The molecular structure of guanine (foreground) and adenine are shown. |
Many
critical cell functions depend on a class of molecules called purines, which
form half of the building blocks of DNA and RNA, and are a major component of
the chemicals that store a cell’s energy. Cells keep tight control over their
purine supply, and any disruption of that pool can have serious consequences.
In
a new study, Massachusetts Institute of Technology (MIT) biological engineers
have precisely measured the effects of errors in systems for purine production
and breakdown.

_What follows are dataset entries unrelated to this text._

(** The encoder does not panic; where it puts the contexts. *)
Lemma NegotiateRequest_bytes q out : length out = 64%nat -> negotiate_request_ok q ->
  exists body o, NegotiateRequest_encode_body q out 64 = Ok (out ++ body, o) /\
  body = match nq_negotiate_contexts q with
         | [] => request_fixed q 0
         | cs => request_fixed q (Z.of_nat (100 + 2 * length (nq_dialects q) + pad8 (100 + 2 * length (nq_dialects q))))
                 ++ replicate (pad8 (100 + 2 * length (nq_dialects q))) x00 ++ ctx_list cs
         end.
Proof.
  intros Ho (Hd&_&_&_&Hn&Hc). unfold NegotiateRequest_encode_body. rewrite !as_len by done.
  replace (Z.of_nat 64 + 36 + Z.of_nat (length (nq_dialects q)) * 2) with (Z.of_nat (100 + 2 * length (nq_dialects q))) by lia.
  rewrite padded. set (m := (100 + 2 * length (nq_dialects q))%nat) in *.
  destruct (nq_negotiate_contexts q) as [|c cs] eqn:Ec.
  - do 2 eexists. split; [|done]. unfold request_fixed. rewrite Ec. encoded. done.
  - rewrite as_len by (unfold m; mod8). encoded. rewrite <-?app_assoc.
    match goal with |- context [Writer_align 8 ?x] => assert (x = out ++ request_fixed q (Z.of_nat (m + pad8 m))) as E end.
    { unfold request_fixed. by rewrite Ec. }
    rewrite E. rewrite align_eq, encode_all_eq; [|rewrite !length_app, length_replicate, length_request_fixed, Ho; mod8|done].
    rewrite !length_app, length_replicate, length_request_fixed, Ho.
    replace (64 + (36 + 2 * length (nq_dialects q)))%nat with m by (unfold m; lia).
    rewrite (proj2 (Z.eqb_eq _ _)) by (unfold m; lia). cbn [negb]. do 2 eexists. split; [|done]. by rewrite <-!app_assoc.
Qed.
Lemma NegotiateRequest_rt q out : length out = 64%nat -> negotiate_request_ok q ->
  exists buf o, NegotiateRequest_encode_body q out 64 = Ok (buf, o) /\ out `prefix_of` buf
    /\ NegotiateRequest_decode buf 64 = Ok q.
Proof.
  intros Ho Hq. destruct (NegotiateRequest_bytes q out Ho Hq) as (body & o & E & Hb). exists (out ++ body), o.
  split_and!; [done|by apply prefix_app_r|]. destruct Hq as (Hd&?&?&?&Hn&Hc). unfold NegotiateRequest_decode.
  set (m := (100 + 2 * length (nq_dialects q))%nat) in *.
  destruct (nq_negotiate_contexts q) as [|c cs] eqn:Ec.
  - rewrite Hb. unfold request_fixed. rewrite Ec. rewrite <-(app_nil_r (units_le _)).
    apply decode_body_Ok; [done|lens; unfold uuid_as_bytes; rewrite length_to_be; lia|done|].
    apply Run_u16; [unfold is_uint; lia|]. runs. rewrite Nat2Z.id. apply Run_dialects. apply Run_no_contexts.
    apply Run_ret. destruct q. cbn in Ec. by subst.
  - set (off := Z.of_nat (m + pad8 m)) in *. set (pre := out ++ request_fixed q off ++ replicate (pad8 m) x00).
    assert (length pre = m + pad8 m)%nat as Hl
      by (unfold pre; rewrite !length_app, length_replicate, length_request_fixed; unfold m; lia).
    assert (is_u32 off) by (unfold off, m, is_uint; mod8).
    assert (out ++ body = pre ++ ctx_list (c :: cs) ++ []) as Eb by (rewrite Hb, app_nil_r; unfold pre; by rewrite <-!app_assoc).
    rewrite Hb. unfold request_fixed. rewrite <-!app_assoc.
    apply decode_body_Ok; [done|lens; unfold uuid_as_bytes; rewrite length_to_be; lia|done|].
    apply Run_u16; [unfold is_uint; lia|]. runs. rewrite Ec. apply Run_u16; [unfold is_uint; lia|]. runs.
    rewrite Nat2Z.id. apply Run_dialects.
    match goal with |- Run _ ?b _ _ => assert (b = pre ++ ctx_list (c :: cs) ++ []) as -> end.
    { rewrite <-Eb, Hb. unfold request_fixed. rewrite Ec. by rewrite <-!app_assoc. }
    apply (Run_contexts _ pre (c :: cs) [] (Ok [])); [done|unfold off; lia|rewrite Hl; mod8|lia|done|..].
    + cbn [rbind]. by rewrite !app_nil_r, decode_all_list.
    + apply Run_ret. destruct q. cbn in Ec. by subst.
Qed.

They found that defects in enzymes that control these processes
can severely alter a cell’s DNA sequences, which may explain why people who
carry certain genetic variants of purine metabolic enzymes have a higher risk
for some types of cancer.
DNA
usually consists of a sequence of four building blocks, or nucleotides: Adenine,
guanine, cytosine, and thymine (the A, G, C, and T letters that make up the
genetic code). Guanine and adenine are purines, and each has a close structural
relative that can take its place in DNA or RNA. When these nucleotides, known
as xanthine and hypoxanthine, are mistakenly inserted into DNA, they cause
mutations. They can also interfere with the function of messenger RNA (mRNA),
which carries DNA’s instructions to the rest of the cell, and the RNA molecules
that translate mRNA into proteins.
“A
cell needs to control the concentrations very carefully so that it has just the
right amount of building blocks when it’s synthesizing DNA. If the cell has an
imbalance in the concentrations of those nucleotides, it’s going to make a
mistake,” says Peter Dedon, a professor of biological engineering at MIT and
senior author of the study, which will appear in the Proceedings of the
National Academy of Sciences.
In
addition to forming the backbone of DNA and RNA, purines are also a major
component of ATP, the cell’s energy currency; other molecules that manage a
cell’s energy flow; and small chemical cofactors required for the activity of
thousands of cell enzymes.
Abnormal metabolism
Dozens of enzymes are involved in purine metabolism, and it has long been known
that malfunction of those enzymes can have adverse effects. For example, losing
a purine salvage enzyme, which recovers purine nucleotides from degraded DNA
and RNA, leads to high blood levels of uric acid, causing gout and kidney
stones—and in extreme cases, a neurological disorder called Lesch-Nyhan
syndrome. Losing another salvage enzyme produces a disease called severe
combined immunodeficiency.
Abnormal
purine metabolism can also lead to side effects for people taking a class of
drugs called thiopurines. In some people, these drugs, often used to treat
leukemia, lymphoma, Crohn’s disease, rheumatoid arthritis, and organ-transplant
rejection, can be metabolized into toxic compounds. Genetic testing can reveal
which patients should avoid thiopurine drugs.
In
the new study, Dedon and his colleagues disrupted about half a dozen purine
metabolism enzymes in E. coli and
yeast. After altering the enzymes, the researchers measured how much xanthine
and hypoxanthine was integrated into the cells’ DNA and RNA, using a highly
sensitive mass spectrometry technique they had previously developed to study
DNA and RNA damage caused by inflammation.
They
found that the malfunctioning enzymes could produce dramatic increases—up to
1,000-fold—in the amounts of hypoxanthine incorporated into DNA and RNA in
place of adenine. However, they saw very little change in the amount of
xanthine inserted in place of guanine.
Chris
Mathews, a professor emeritus of biochemistry and biophysics at Oregon State
University, says the
finding could help researchers better understand how defects in purine
metabolism produce disease. “This paper opens the door to numerous studies—for
example, looking into the biological effects resulting from the accumulation of
abnormal bases in DNA and RNA,” says Mathews, who was not involved in this
study.
Scientists
have found quite a bit of genetic variation in purine metabolic enzymes in
humans, so the research team plans to investigate the impact of those human
variants on xanthine and hypoxanthine insertion into DNA. They are also
interested in studying the metabolism of the other two nucleotides found in
DNA, cytosine and thymine, which are pyrimidines.